According to Lowe’s taped account, the four left the party and, on the way back, stopped for cigarettes at a local gas station where Lowe remembers getting gas.
Then, “I don’t know. Something happened. I don’t know what happened,” she said, starting to cry on the tape. Sitting at the defense table, Lowe was crying and being comforted by defense co-counsel Chelsea Peters.
On the tape, Lowe could be heard telling Edstrom she thought she was going to be sick, and Edstrom stepped back to allow a nurse to tend to Lowe.
Then, after checking to be sure Lowe was willing to continue talking, Edstrom told her that if she was driving this would be the best time to tell police.
Talking very fast on the tape, Lowe said that after the stop “everything was good. Everything was fine. And then the next thing I know Logan was reaching in the front and we were rolling.”
After the accident, she said, “I was stuck in the car. I looked back. It was completely crushed in,” telling Edstrom she couldn’t see Mason and Dam. “I couldn’t see them, I couldn’t see them,” she cried.

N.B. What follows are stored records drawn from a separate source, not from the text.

(** *** Yield, ticks and levels *)

Lemma Yield_ok w :
  rinv w → ticks (cur_frames (rest w)) = true →
  ∃ w', Yield w = Ok (tt, w') ∧ winv w' ∧ stepk (rest w) (rest w').
Proof.
  intros Hr Hb. unfold Yield. st_step (eq_refl (DisableInterrupts w)).
  set (old := level (interrupt w)). set (w0 := ChangeLevel IntOff w).
  unfold mod_k. unfold st_bind at 1. cbn [rest set_rest].
  change (rest w0) with (rest w). rewrite push_eq.
  destruct (kI_current _ (ri_k _ Hr)) as (th & E & Ec).
  set (k := rest w) in *. set (k1 := set_frames (FYield old :: cur_frames k) (currentThread k) k).
  assert (HI1 : kI k1).
  { apply kI_set_frames; [apply Hr|by apply ticks_base|exact Hb|done|done]. }
  assert (Hc1 : cur_frames k1 = FYield old :: cur_frames k) by (apply cur_frames_set; eauto).
  assert (Hb1 : base (cur_frames k1) = true) by (rewrite Hc1; exact Hb).
  assert (Hr1 : rinv (set_rest k1 w0)) by (apply rinv_rest; [by apply rinv_level|done]).
  assert (Hst1 : stays k k1) by apply set_frames_stays.
  clearbody k1. unfold FindNextToRun. cbn [set_rest rest].
  destruct (if halted k1 then _ else _) as [next k2] eqn:Hf.
  assert (Hcase : next = None ∧ k2 = k1 ∨ ∃ n l, next = Some n ∧ readyList k1 = n :: l ∧ k2 = set_ready l k1).
  { destruct (halted k1); [injection Hf as <- <-; by left|].
    destruct (readyList k1) as [|n l]; injection Hf as <- <-; [by left|right; eauto]. }
  clear Hf. destruct Hcase as [ [-> ->]|(n & l & -> & Hl & ->)].
  - eexists. split; [reflexivity|]. split; [split; [done|] |].
    + unfold level_ok. cbn [set_rest rest]. by rewrite Hc1.
    + apply stepk_stay; [done|]. cbn [set_rest rest]. by rewrite Hc1.
  - pose proof HI1 as [Hk1 Hm1 Hd1 Hq1].
    destruct (kI_current _ HI1) as (th1 & E1 & Ec1).
    change (currentThread (set_ready l k1)) with (currentThread k1).
    set (k3 := ReadyToRun (currentThread k1) (set_ready l k1)).
    assert (Hk3 : kinv (Leaving n) k3) by (apply (leave_yield_kinv k1 th1); congruence).
    assert (E3 : threads k3 !! currentThread k1 = Some (mkThread READY (frames th1) (space th1) (userRegisters th1))).
    { unfold k3, ReadyToRun, setStatus, upd_thread. simpl. by rewrite lookup_alter_eq, E1. }
    assert (Hm3 : minv k3).
    { apply (minv_threads k1); try done.
      - intros t th' E'. unfold k3, ReadyToRun, setStatus, upd_thread in E'. simpl in E'.
        destruct (decide (t = currentThread k1)) as [->|Hne].
        + rewrite lookup_alter_eq, E1 in E'. injection E' as <-. split; [exact (mi_users _ Hm1 _ _ E1)|].
          intros sp. exact (mi_space _ Hm1 _ _ sp E1).
        + rewrite lookup_alter_ne in E' by done. split; [exact (mi_users _ Hm1 _ _ E')|].
          intros sp. exact (mi_space _ Hm1 _ _ sp E').
      - intros _ th' sp E' Hsp. change (currentThread k3) with (currentThread k1) in E'.
        rewrite E3 in E'. injection E' as <-. apply (mi_current _ Hm1 th1); [|done|done].
        rewrite Hc1. done. }
    assert (Hkept3 : kept k1 k3).
    { intros t th' Ht E'. unfold k3, ReadyToRun, setStatus, upd_thread. simpl. by rewrite lookup_alter_ne, E'. }
    destruct (Run_ok (set_rest k3 (set_rest k1 w0)) n) as (w' & ER & Hw & Hkp & Hcw & Hsw & _ & _ & Em & Eo & Hrd & Hsave);
      try done; try (by destruct Hr1); try apply Hr1.
    { by destruct (ri_time _ Hr1). }
    exists w'. split; [exact ER|]. split; [done|]. apply (stepk_pre k k1); auto.
    split; [by apply (kept_trans k1 k3)| |].
    + intros th0 _ E0 [sp Hsp]. cbn [set_rest rest] in Hsave.
      destruct (Hsave _ E3) as (th' & E' & Es & Er). change (currentThread k3) with (currentThread k1) in E'.
      exists th'. cbn [space] in *. assert (th0 = th1) as -> by congruence. rewrite Hsp in *.
      split; [done|]. split; [rewrite Es; eauto|]. rewrite Er. by rewrite Em.
    + right. split; [done|]. exists [currentThread k1]. cbn [set_rest rest] in Hrd, Hcw.
      rewrite Hcw, Hrd, Hl. done.
Qed.
(* ===== verification/AddrSpace.v ===== *)
(** * Address spaces (userprog/addrspace.cc, bin/noff.h)

    A program file is loaded into the machine's memory, page n in frame n, with page 0
    left invalid. The constructor reads the file through the open file's [ReadAt], so it
    runs on the machine and on the device the file is on. *)
From S2P Require Import Prelude Words SectorIO FileHdr OpenFile Interrupt Machine Threads Kernel.

Definition UserStacksAreaSize : Z := 4 * 1024.
Definition USER_START_ADDRESS : Z := 0x80.
Definition NOFFMAGIC : Z := 0xbadfad.

Record Segment := mkSegment { virtualAddr : Z; inFileAddr : Z; seg_size : Z }.
Record NoffHeader := mkNoff { noffMagic : Z; code : Segment; initData : Segment; uninitData : Segment }.
Definition sizeof_NoffHeader : Z := 40.

(** The bytes of the struct: ten [int]s. *)
Definition noff_of (b : list Z) : NoffHeader :=
  let i n := bytes_int (take 4 (drop (4 * n) b)) in
  mkNoff (i 0%nat) (mkSegment (i 1%nat) (i 2%nat) (i 3%nat)) (mkSegment (i 4%nat) (i 5%nat) (i 6%nat))
    (mkSegment (i 7%nat) (i 8%nat) (i 9%nat)).

Definition SwapHeader (h : NoffHeader) : NoffHeader :=
  let swap z := int32 (WordToHost host_big_endian (uint32 z)) in
  let seg s := mkSegment (swap (virtualAddr s)) (swap (inFileAddr s)) (swap (seg_size s)) in
  mkNoff (swap (noffMagic h)) (seg (code h)) (seg (initData h)) (seg (uninitData h)).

She said she couldn’t get out of the passenger side, and remembers pushing Skaff out of the driver’s side before following him out of the car.
“We both lost our cell phones. We sat there for about 10 minutes. There was no traffic. We decided to go back” to the party, she said.
Edstrom asked her whether they walked about together, and she said they both walked back, but Skaff would not walk next to her.
When they got back to the party, “everyone was panicking when they saw us,” she said, and when they told the other party-goers that Dam didn’t get out of the car “they all started freaking out and I went into the bathroom.” Later, she went to lay down in a back bedroom, which is where police found her.
At one point Lowe asked Edstrom whether her purse, her wallet and her license had been found in the car, and Edstrom told her not to worry about that.
Asked again whether she had been driving, Lowe told Edstrom she was not. “So you’re telling me Jake was driving?” Edstrom asked. “Yes,” Lowe said.
“Are you telling me the truth about who was driving?”, Edstrom asked. “Yes,” Lowe answered.
Then, when Edstrom told Lowe “if you were driving this is the time to tell me,” Lowe said. “I just don’t know,” and maybe Skaff and she had switched driving when they stopped for gas.
“The car was totaled and and I’m very worried for Becca and Logan. How they are,” Lowe told Estrom.
On the tape Lowe said she clearly remembers Skaff driving to the store, and I’m “80 percent sure he was driving on the way back.”
At this point, the prosecutor turned off the audio recording, but defense attorney James Howaniec asked the jury to listen to more of it during his cross-examination of Edstrom. When the tape began, Edstrom could be heard asking Lowe once again if she had been driving, and she said, “there’s a decent chance I drove back after I got gas.”
At that point, Edstrom told Lowe “I have some bad news for you. Logan and Becca died in the accident.”
There was just a brief moment of silence because the sound of Lowe crying, almost keening, could be heard on the tape.
Howaniec asked Edstrom whether she was concerned that she was questioning an 18-year-old who was on painkillers and hadn’t eaten or slept all night. Edstrom said he had no information about Lowe’s medications or how much sleep she had, but was there only one way to get information from her about what she remembered about the crash.